((
Lemma start_inv_sync : sync_inv [] [] [] (NewSync K).
Proof using HK. split; [by apply outcome_start|]. split; [apply NewSync_presync|done]. Qed.

Lemma run_app s s1 msgs msgs' out : run s msgs = Ok (s1, out) ->
  run s (msgs ++ msgs') = '(s2, out') ← run s1 msgs'; Ok (s2, out ++ out').
Proof using Type.
  revert s out. induction msgs as [|[hs full] msgs IH]; intros s out; cbn [run app].
  { intros [= -> <-]. destruct (run s1 msgs') as [[? ?]|]; done. }
  destruct (ProcessNextHeaders K s hs full) as [[s' r]|]; [|done]. rbind.
  destruct (run s' msgs) as [[s2 o]|] eqn:E; [|done]. rbind. intros [= -> <-].
  rewrite (IH s' o E). destruct (run s1 msgs') as [[? ?]|]; rbind; [|done]. by rewrite app_assoc.
Qed.

(** ** A peer that serves the same chain twice *)

Fixpoint total (l : list CBlockHeader) : Z :=
  match l with [] => 0 | h :: l => work_of (nBits h) + total l end.

Lemma work_of_nonneg c : 0 <= c -> 0 <= work_of c.
Proof using Type.
  intros Hc. unfold work_of. destruct (target_of c) as [t|] eqn:E; [|done].
  destruct (target_of_Some c t Hc E) as (_ & Ht & _). apply Z.div_pos; lia.
Qed.

Lemma total_app l l' : total (l ++ l') = total l + total l'.
Proof using Type. induction l as [|h l IH]; cbn [app total]; lia. Qed.

Lemma total_nonneg l : Forall checked l -> 0 <= total l.
Proof using Type.
  induction 1 as [|h l [[_ Hb] _] _ IH]; cbn [total]; [lia|]. pose proof (work_of_nonneg (nBits h)). lia.
Qed.

Lemma work_after_total w l : Forall checked l -> 0 <= w -> w + total l < 2 ^ 256 -> work_after w l = w + total l.
Proof using Type.
  intros Hl. revert w. induction Hl as [|h l [[_ Hb] _] Hl IH]; intros w Hw Hlt; cbn [work_after total] in *; [lia|].
  pose proof (work_of_nonneg (nBits h)). pose proof (total_nonneg l Hl).
  rewrite Z.mod_small by lia. rewrite IH by lia. lia.
Qed.

(** Without overflow the threshold is reached when the whole work reaches it. *)
Lemma reaches_total least w l : Forall checked l -> 0 <= w -> w + total l < 2 ^ 256 -> w < least ->
  reaches least w l = (least <=? w + total l).
Proof using Type.
  intros Hl. revert w. induction Hl as [|h l [[_ Hb] _] Hl IH]; intros w Hw Hlt Hw'; cbn [reaches total] in *.
  { symmetry. apply Z.leb_gt. lia. }
  pose proof (work_of_nonneg (nBits h)). pose proof (total_nonneg l Hl). rewrite Z.mod_small by lia.
  destruct (Z.leb_spec least (w + work_of (nBits h))); cbn [orb].
  - symmetry. apply Z.leb_le. lia.
  - rewrite IH by lia. f_equal. lia.
Qed.
(** * Triplet mining and triplet loss of pyannote.audio

    Shallow embedding of [pyannote/audio/embedding/approaches/triplet_loss.py]
    (class [TripletLoss]): the constructor, the four triplet sampling
    policies, the loss transform and the batch loss, followed by the
    properties stated for them.

    Conventions of the embedding:
    - distances (torch and numpy floating point values) are exact rationals
      [Q]; only their order and the field operations are used, rounding and
      NaN are outside the model;
    - a Python exception is a [Raise] result of the [result] monad;
    - the three parallel index lists [anchors, positives, negatives] built by
      the samplers are a triple of lists, appended to in lock step. *)

From Stdlib Require Import QArith Lqa.
From Stdlib Require Import PrimFloat.
From Stdlib Require Uint63 SpecFloat FloatOps FloatAxioms.
From stdpp Require Import base decidable option list numbers strings sorting.
From stdpp Require Import pretty.

Local Open Scope nat_scope.

(** ** Exceptions *)

Inductive exn : Type :=
  | ValueError
  | IndexError
  | AttributeError
  | UnboundLocalError.

Inductive result (A : Type) : Type :=
  | Ok (a : A)
  | Raise (e : exn).
Arguments Ok {A} a.
Arguments Raise {A} e.

#[global] Instance result_ret : MRet result := λ A a, Ok a.
#[global] Instance result_bind : MBind result := λ A B f m,
  match m with
  | Ok a => f a
  | Raise e => Raise e
  end.

(** [for x in xs: s = body(s, x)] where the body may raise. *)
Fixpoint for_each {S X : Type} (body : S → X → result S) (s : S) (xs : list X)
  : result S :=
  match xs with
  | [] => Ok s
  | x :: xs' => s' ← body s x; for_each body s' xs'
  end.

(** ** Python, numpy and scipy primitives *)

(** [enumerate(y)] *)
Definition enumerate {A} (y : list A) : list (nat * A) := imap pair y.
Lemma keeps_putDay (d : Date) (day' : DayLog) (user u0 : User) :
  keeps user u0 →
  (∀ day, logs u0 !! d = Some day → keepsDay day day') →
  keeps user (putDay d day' u0).
Proof.
  intros H0 Hday. eapply keeps_trans; [exact H0|].
  intros d' day Hd'. unfold putDay. simpl.
  destruct (decide (d = d')) as [<- | Hne].
  - exists day'. rewrite lookup_insert_eq. split; [done | by apply Hday].
  - exists day. rewrite lookup_insert_ne by done. split; [done | apply keepsDay_refl].
Qed.

Lemma getDay_lookup (d : Date) (user : User) (day : DayLog) :
  logs user !! d = Some day → getDay d user = day.
Proof. intros Hd. unfold getDay. by rewrite Hd. Qed.

(** Peels the assignments that leave [logs] alone. *)
Ltac peel_kept :=
  repeat match goal with
  | |- keeps ?u (?f ?v ?x) => apply (keeps_logs u x); [reflexivity|]
  end.

Lemma keeps_updateDailyStats (user u0 : User) (d : Date) :
  keeps user u0 → keeps user (updateDailyStats u0 d).
Proof.
  intros H0. unfold updateDailyStats.
  destruct (logs u0 !! d) as [day|] eqn:Hd; [|done].
  destruct (_counted day); [done|].
  apply keeps_putDay; [by peel_kept|].
  intros day0. simpl. rewrite Hd. intros [= <-]. by repeat split.
Qed.
(** C1: a float literal in the exponent does not take the heuristic
    branch: its conversion to an integer succeeds by truncation, so the
    power gets the base degree times the truncated exponent; with the
    exponent [0.5] that is the base degree times 0, where the docstring of
    the rule, and the claim, give the base degree times 2. *)
Theorem power_truncates_exponent (dflt : Z) (f : Expr) (x : spec_float) :
  SumDegreeEstimator.visit int_of_value dflt (Power f (ScalarValue (PyFloat x))) =
    (d <- SumDegreeEstimator.visit int_of_value dflt f ;;
     match int_of_num (PyFloat x) with
     | Ok k => Ok (d * k)
     | Raise _ => Ok (d * 2)
     end) /\
  int_of_num (PyFloat Math.one_half) = Ok 0 /\
  SumDegreeEstimator.visit int_of_value dflt
    (Power f (ScalarValue (PyFloat Math.one_half))) =
    (d <- SumDegreeEstimator.visit int_of_value dflt f ;; Ok (d * 0)) /\
  estimate_total_polynomial_degree int_of_value
    (OfExpr (Power SpatialCoordinate (ScalarValue (PyFloat Math.one_half)))) 1
    = Ok 0 /\
  estimate_total_polynomial_degree int_of_value (OfExpr SpatialCoordinate) 1
    = Ok 1 /\
  estimate_total_polynomial_degree int_of_value
    (OfExpr (Power SpatialCoordinate (ScalarValue (PyInt 2)))) 1 = Ok 2 /\
  estimate_total_polynomial_degree int_of_value
    (OfExpr (Power SpatialCoordinate SpatialCoordinate)) 1 = Ok 2.
Proof.
  assert (Hgen : forall y,
    SumDegreeEstimator.visit int_of_value dflt (Power f (ScalarValue (PyFloat y))) =
      (d <- SumDegreeEstimator.visit int_of_value dflt f ;;
       match int_of_num (PyFloat y) with
       | Ok k => Ok (d * k)
       | Raise _ => Ok (d * 2)
       end)).
  { intros y. unfold SumDegreeEstimator.visit. rewrite visit_eq.
    simpl operands. cbn [map_exc].
    destruct (Transformer.visit _ f) as [d|]; reflexivity. }
  split; [apply Hgen|]. split; [reflexivity|]. split; [|repeat split].
  rewrite Hgen. reflexivity.
Qed.

(** ** Facts about the built-ins *)

Lemma sum_from (ds : list Z) (acc : Z) :
  fold_left Z.add ds acc = acc + Py.sum ds.
Proof.
  unfold Py.sum. revert acc.
  induction ds as [|d ds IH]; intros acc; cbn [fold_left]; [lia|].
  rewrite (IH (acc + d)), (IH (0 + d)). lia.
Qed.

Lemma sum_cons (d : Z) (ds : list Z) : Py.sum (d :: ds) = d + Py.sum ds.
Proof. unfold Py.sum at 1. simpl. apply sum_from. Qed.

Lemma fold_max_lower (l : list Z) (x : Z) : x <= fold_left Z.max l x.
Proof.
  revert x. induction l as [|y l IH]; intros x; simpl; [lia|].
  specialize (IH (Z.max x y)). lia.
Qed.

Lemma fold_max_upper (l : list Z) (x d : Z) :
  In d l -> d <= fold_left Z.max l x.
Proof.
  revert x. induction l as [|y l IH]; intros x; simpl; [tauto|].
  intros [->|Hd]; [|now apply IH].
  pose proof (fold_max_lower l (Z.max x d)). lia.
Qed.

Lemma fold_max_attained (l : list Z) (x : Z) :
  fold_left Z.max l x = x \/ In (fold_left Z.max l x) l.
Proof.
  revert x. induction l as [|y l IH]; intros x; simpl; [now left|].
  destruct (IH (Z.max x y)) as [H|H]; [|now right; right].
  rewrite H. destruct (Z.max_spec x y) as [[_ ->]|[_ ->]]; auto.
Qed.

Lemma not_none_In (ops : list (option Z)) (d : Z) :
  In d (Py.not_none ops) <-> In (Some d) ops.
Proof.
  induction ops as [|[x|] ops IH]; simpl; [tauto| |].
  - rewrite IH. split; intros [H|H]; auto; left; congruence.
  - rewrite IH. split; [auto|]. intros [H|H]; [discriminate|auto].
Qed.

(** ** Products and quotients under the sum rule set *)

(** C5: under the sum rule set a product node and a division node get the
    sum of their operands' degrees; for two expressions [a] and [b] the
    estimated total degrees of [a*b] and of [a/b] are the sum of those of
    [a] and [b]. *)
Theorem product_division_degree (py_int : Expr -> Exc Z) (dflt : Z)
  (a b : Expr) (da db : Z) (ops : list Expr) (ds : list Z) :
  estimate_total_polynomial_degree py_int (OfExpr a) dflt = Ok da ->
  estimate_total_polynomial_degree py_int (OfExpr b) dflt = Ok db ->
  map_exc (SumDegreeEstimator.visit py_int dflt) ops = Ok ds ->
  SumDegreeEstimator.visit py_int dflt (Product ops) = Ok (fold_right Z.add 0 ds) /\
  SumDegreeEstimator.visit py_int dflt (Division a b) = Ok (da + db) /\
  estimate_total_polynomial_degree py_int (OfExpr (Product [a; b])) dflt = Ok (da + db) /\
  estimate_total_polynomial_degree py_int (OfExpr (Division a b)) dflt = Ok (da + db).
Proof.
  rewrite !estimate_total_of_expr. intros Ha Hb Hops.
  assert (Hsum : forall l, Py.sum l = fold_right Z.add 0 l).
  { induction l as [|x l IH]; [reflexivity|]. rewrite sum_cons, IH. reflexivity. }
  assert (Hdiv : SumDegreeEstimator.visit py_int dflt (Division a b) = Ok (da + db)).
  { unfold SumDegreeEstimator.visit in *.
    rewrite (visit_binary _ (Division a b) a b da db eq_refl Ha Hb).
    cbn. first [reflexivity | f_equal; lia]. }
  repeat split; try exact Hdiv.
  - unfold SumDegreeEstimator.visit in *. rewrite visit_eq. simpl operands.
    rewrite Hops. simpl. unfold SumDegreeEstimator.product. now rewrite Hsum.
  - unfold SumDegreeEstimator.visit in *. rewrite visit_eq. simpl operands.
    simpl map_exc. rewrite Ha, Hb. cbn. first [reflexivity | f_equal; lia].
Qed.
Definition set_batteryChargeNowPath (v : string) (p : PowerSupplyPaths) : PowerSupplyPaths :=
  {| batteryStatusPath := batteryStatusPath p;
     batteryHealthPath := batteryHealthPath p;
     batteryPresentPath := batteryPresentPath p;
     batteryCapacityPath := batteryCapacityPath p;
     batteryChargeNowPath := v;
     batteryChargeFullPath := batteryChargeFullPath p;
     batteryVoltagePath := batteryVoltagePath p;
     batteryTemperaturePath := batteryTemperaturePath p;
     batteryTechnologyPath := batteryTechnologyPath p |}.

Definition set_batteryChargeFullPath (v : string) (p : PowerSupplyPaths) : PowerSupplyPaths :=
  {| batteryStatusPath := batteryStatusPath p;
     batteryHealthPath := batteryHealthPath p;
     batteryPresentPath := batteryPresentPath p;
     batteryCapacityPath := batteryCapacityPath p;
     batteryChargeNowPath := batteryChargeNowPath p;
     batteryChargeFullPath := v;
     batteryVoltagePath := batteryVoltagePath p;
     batteryTemperaturePath := batteryTemperaturePath p;
     batteryTechnologyPath := batteryTechnologyPath p |}.

Definition set_batteryVoltagePath (v : string) (p : PowerSupplyPaths) : PowerSupplyPaths :=
  {| batteryStatusPath := batteryStatusPath p;
     batteryHealthPath := batteryHealthPath p;
     batteryPresentPath := batteryPresentPath p;
     batteryCapacityPath := batteryCapacityPath p;
     batteryChargeNowPath := batteryChargeNowPath p;
     batteryChargeFullPath := batteryChargeFullPath p;
     batteryVoltagePath := v;
     batteryTemperaturePath := batteryTemperaturePath p;
     batteryTechnologyPath := batteryTechnologyPath p |}.

Definition set_batteryTemperaturePath (v : string) (p : PowerSupplyPaths) : PowerSupplyPaths :=
  {| batteryStatusPath := batteryStatusPath p;
     batteryHealthPath := batteryHealthPath p;
     batteryPresentPath := batteryPresentPath p;
     batteryCapacityPath := batteryCapacityPath p;
     batteryChargeNowPath := batteryChargeNowPath p;
     batteryChargeFullPath := batteryChargeFullPath p;
     batteryVoltagePath := batteryVoltagePath p;
     batteryTemperaturePath := v;
     batteryTechnologyPath := batteryTechnologyPath p |}.

Definition set_batteryTechnologyPath (v : string) (p : PowerSupplyPaths) : PowerSupplyPaths :=
  {| batteryStatusPath := batteryStatusPath p;
     batteryHealthPath := batteryHealthPath p;
     batteryPresentPath := batteryPresentPath p;
     batteryCapacityPath := batteryCapacityPath p;
     batteryChargeNowPath := batteryChargeNowPath p;
     batteryChargeFullPath := batteryChargeFullPath p;
     batteryVoltagePath := batteryVoltagePath p;
     batteryTemperaturePath := batteryTemperaturePath p;
     batteryTechnologyPath := v |}.

Section Discovery.
Import CStr.
Variable fs : filesystem.
(** ** [control/canonical.py] *)

(** The body of the loop of [reachable_form]:
<<
    zsys.A[0, i] = -Apoly[i+1] / Apoly[0]
    if (i+1 < xsys.states):
        zsys.A[i+1, i] = 1
>> *)
Definition loop_body (xsys zsys : loc) (Apoly : seq F) (i : nat) : Py unit :=
  p1 <- lift (getitem1 Apoly i.+1) ;;
  p0 <- lift (getitem1 Apoly 0) ;;
  setitem_at zsys StateSpace.A 0 i (- p1 / p0) ;;;
  xs <- load_system xsys ;;
  if i.+1 < StateSpace.states xs
  then setitem_at zsys StateSpace.A i.+1 i 1
  else ret tt.

Definition reachable_form (xsys : loc) : Py (loc * ndarray) :=
  (* Check to make sure we have a SISO system *)
  siso <- issiso xsys ;;
  if ~~ siso then
    raise (ControlNotImplemented
             "Canonical forms for MIMO systems not yet supported")
  else
  (* Create a new system, starting with a copy of the old one *)
  zsys <- StateSpace_copy xsys ;;
  (* Generate the system matrices for the desired canonical form *)
  xB <- attr_array xsys StateSpace.B ;;
  assign_attr zsys StateSpace.set_B (zeros (shape xB)) ;;;
  setitem_at zsys StateSpace.B 0 0 1 ;;;
  xA <- attr_array xsys StateSpace.A ;;
  assign_attr zsys StateSpace.set_A (zeros (shape xA)) ;;;
  xA <- attr_array xsys StateSpace.A ;;
  Apoly <- lift (poly xA) ;;
  xs <- load_system xsys ;;
  for_ (iota 0 (StateSpace.states xs)) (loop_body xsys zsys Apoly) ;;;
  (* Compute the reachability matrices for each set of states *)
  xA <- attr_array xsys StateSpace.A ;;
  xB <- attr_array xsys StateSpace.B ;;
  Wrx <- lift (ctrb xA xB) ;;
  zA <- attr_array zsys StateSpace.A ;;
  zB <- attr_array zsys StateSpace.B ;;
  Wrz <- lift (ctrb zA zB) ;;
  (* Transformation from one form to another *)
  iWrx <- lift (inv Wrx) ;;
  Tzx <- lift (matmul Wrz iWrx) ;;
  (* Finally, compute the output matrix *)
  xC <- attr_array xsys StateSpace.C ;;
  iTzx <- lift (inv Tzx) ;;
  zC <- lift (matmul xC iTzx) ;;
  assign_attr zsys StateSpace.set_C zC ;;;
  ret (zsys, Tzx).

Definition canonical_form (xsys : loc) (form : string) : Py (loc * ndarray) :=
  (* Call the appropriate tranformation function *)
  if String.eqb form "reachable" then reachable_form xsys
  else raise (ControlNotImplemented
                (String.append "Canonical form '"
                   (String.append form "' not yet implemented"))).


(** * Verification *)

(** ** The numpy functions on arrays of a known shape *)

Lemma nd_cast m n n2 (e : n = n2) (X : 'M[F]_(m, n)) :
  NdArray X = NdArray (castmx (erefl, e) X).
Proof. by case: _ / e; rewrite castmx_id. Qed.

Lemma matmulE m n p (X : 'M[F]_(m, n)) (Y : 'M[F]_(n, p)) :
  matmul (NdArray X) (NdArray Y) = Ok (NdArray (X *m Y)).
Proof.
rewrite /matmul /=; case: eqP => // e.
by rewrite (eq_axiomK e) castmx_id.
Qed.

Lemma invE n (X : 'M[F]_n) :
  inv (NdArray X) =
  if X \in unitmx then Ok (NdArray (invmx X))
  else Raise (LinAlgError "Singular matrix").
Proof.
rewrite /inv /=; case: eqP => // e.
by rewrite (eq_axiomK e) castmx_id.
Qed.

Lemma polyE n (X : 'M[F]_n.+1) : poly (NdArray X) = Ok (rev (char_poly X)).
Proof.
rewrite /poly /=; case: eqP => // e.
by rewrite (eq_axiomK e) castmx_id.
Qed.

Lemma matrix_powerE n (X : 'M[F]_n.+1) k :
  matrix_power (NdArray X) k = Ok (NdArray (X ^+ k)).
Proof.
rewrite /matrix_power /=; case: eqP => // e.
rewrite (eq_axiomK e) castmx_id; congr (Ok (NdArray _)).
by elim: k => [|k IH]; rewrite ?expr0 // iterS IH exprS.
Qed.

Lemma hstackE m n1 n2 (X : 'M[F]_(m, n1)) (Y : 'M[F]_(m, n2)) :
  hstack (NdArray X) (NdArray Y) = Ok (NdArray (row_mx X Y)).
Proof.
rewrite /hstack /=; case: eqP => // e.
by rewrite (eq_axiomK e) castmx_id.
Qed.

Lemma getitemE m n (X : 'M[F]_(m, n)) (i : 'I_m) (j : 'I_n) :
  getitem (NdArray X) i j = Ok (X i j).
Proof. by rewrite /getitem /= !valK. Qed.

Lemma setitemE m n (X : 'M[F]_(m, n)) (i : 'I_m) (j : 'I_n) v :
  setitem (NdArray X) i j v =
  Ok (NdArray (\matrix_(k, l) if (k == i) && (l == j) then v else X k l)).
Proof. by rewrite /setitem /= !valK. Qed.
))
(To do) From the line holding "setitem (NdArray X)" to the last line of the records, quote each line exactly and add nothing.

(Reply)
  setitem (NdArray X) i j v =
  Ok (NdArray (\matrix_(k, l) if (k == i) && (l == j) then v else X k l)).
Proof. by rewrite /setitem /= !valK. Qed.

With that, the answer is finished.